(Data excerpts):
===
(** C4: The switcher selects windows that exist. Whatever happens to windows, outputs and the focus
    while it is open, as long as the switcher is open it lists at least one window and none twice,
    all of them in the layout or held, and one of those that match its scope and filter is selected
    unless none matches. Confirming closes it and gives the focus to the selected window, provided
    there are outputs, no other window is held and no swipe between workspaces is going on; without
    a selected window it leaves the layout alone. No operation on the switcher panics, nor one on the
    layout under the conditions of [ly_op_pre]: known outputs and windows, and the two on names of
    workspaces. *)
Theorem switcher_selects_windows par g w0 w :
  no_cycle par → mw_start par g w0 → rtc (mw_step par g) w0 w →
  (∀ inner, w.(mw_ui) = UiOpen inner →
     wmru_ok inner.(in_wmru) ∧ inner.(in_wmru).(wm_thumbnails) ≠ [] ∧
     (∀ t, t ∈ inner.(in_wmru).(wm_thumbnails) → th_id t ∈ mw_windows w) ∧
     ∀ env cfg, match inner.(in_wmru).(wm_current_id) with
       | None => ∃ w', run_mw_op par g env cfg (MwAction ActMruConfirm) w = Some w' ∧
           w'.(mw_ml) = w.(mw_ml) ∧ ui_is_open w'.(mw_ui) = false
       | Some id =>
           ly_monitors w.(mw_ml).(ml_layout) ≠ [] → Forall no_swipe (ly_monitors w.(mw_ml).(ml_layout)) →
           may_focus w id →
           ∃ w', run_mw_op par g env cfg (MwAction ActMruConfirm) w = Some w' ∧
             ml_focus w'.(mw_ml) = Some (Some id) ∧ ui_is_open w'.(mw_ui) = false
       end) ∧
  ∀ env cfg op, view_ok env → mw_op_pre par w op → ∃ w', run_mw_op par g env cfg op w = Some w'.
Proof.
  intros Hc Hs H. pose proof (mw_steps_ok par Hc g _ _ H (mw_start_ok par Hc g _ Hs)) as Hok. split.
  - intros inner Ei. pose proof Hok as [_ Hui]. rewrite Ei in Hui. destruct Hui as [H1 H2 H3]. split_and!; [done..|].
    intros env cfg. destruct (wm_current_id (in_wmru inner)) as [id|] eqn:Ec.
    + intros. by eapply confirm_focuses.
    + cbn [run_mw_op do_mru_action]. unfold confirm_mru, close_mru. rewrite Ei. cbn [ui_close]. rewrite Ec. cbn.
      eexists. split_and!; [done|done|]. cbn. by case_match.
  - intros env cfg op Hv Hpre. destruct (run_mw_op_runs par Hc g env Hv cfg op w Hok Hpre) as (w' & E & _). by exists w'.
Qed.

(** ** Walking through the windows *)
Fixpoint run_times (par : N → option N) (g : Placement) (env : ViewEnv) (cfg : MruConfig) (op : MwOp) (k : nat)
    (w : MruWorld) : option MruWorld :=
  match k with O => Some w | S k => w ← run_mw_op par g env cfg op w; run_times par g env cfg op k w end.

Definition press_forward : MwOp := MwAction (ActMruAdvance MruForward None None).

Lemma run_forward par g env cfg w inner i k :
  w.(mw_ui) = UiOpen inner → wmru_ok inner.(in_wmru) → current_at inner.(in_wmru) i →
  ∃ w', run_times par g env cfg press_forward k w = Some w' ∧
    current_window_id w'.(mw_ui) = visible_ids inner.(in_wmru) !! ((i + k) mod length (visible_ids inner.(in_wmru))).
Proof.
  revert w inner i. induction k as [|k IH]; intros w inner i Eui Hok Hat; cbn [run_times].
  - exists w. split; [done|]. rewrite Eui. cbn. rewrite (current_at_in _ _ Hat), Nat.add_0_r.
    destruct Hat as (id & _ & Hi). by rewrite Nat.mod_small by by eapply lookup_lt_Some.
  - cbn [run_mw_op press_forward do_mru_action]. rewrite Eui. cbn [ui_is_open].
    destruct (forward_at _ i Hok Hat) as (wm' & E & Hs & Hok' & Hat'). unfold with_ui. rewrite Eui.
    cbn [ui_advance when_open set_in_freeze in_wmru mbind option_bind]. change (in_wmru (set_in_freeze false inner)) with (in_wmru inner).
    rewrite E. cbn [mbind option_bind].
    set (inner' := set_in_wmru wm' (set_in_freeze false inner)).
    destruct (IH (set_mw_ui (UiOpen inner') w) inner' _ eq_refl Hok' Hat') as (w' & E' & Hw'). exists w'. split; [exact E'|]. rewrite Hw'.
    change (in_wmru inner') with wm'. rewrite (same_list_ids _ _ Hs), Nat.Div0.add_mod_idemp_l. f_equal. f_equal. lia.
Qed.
===
(Work request):
Return the entries exactly through the "wmru_ok inner.(in_wmru) ∧" line.

(Expected output):
(** C4: The switcher selects windows that exist. Whatever happens to windows, outputs and the focus
    while it is open, as long as the switcher is open it lists at least one window and none twice,
    all of them in the layout or held, and one of those that match its scope and filter is selected
    unless none matches. Confirming closes it and gives the focus to the selected window, provided
    there are outputs, no other window is held and no swipe between workspaces is going on; without
    a selected window it leaves the layout alone. No operation on the switcher panics, nor one on the
    layout under the conditions of [ly_op_pre]: known outputs and windows, and the two on names of
    workspaces. *)
Theorem switcher_selects_windows par g w0 w :
  no_cycle par → mw_start par g w0 → rtc (mw_step par g) w0 w →
  (∀ inner, w.(mw_ui) = UiOpen inner →
     wmru_ok inner.(in_wmru) ∧ inner.(in_wmru).(wm_thumbnails) ≠ [] ∧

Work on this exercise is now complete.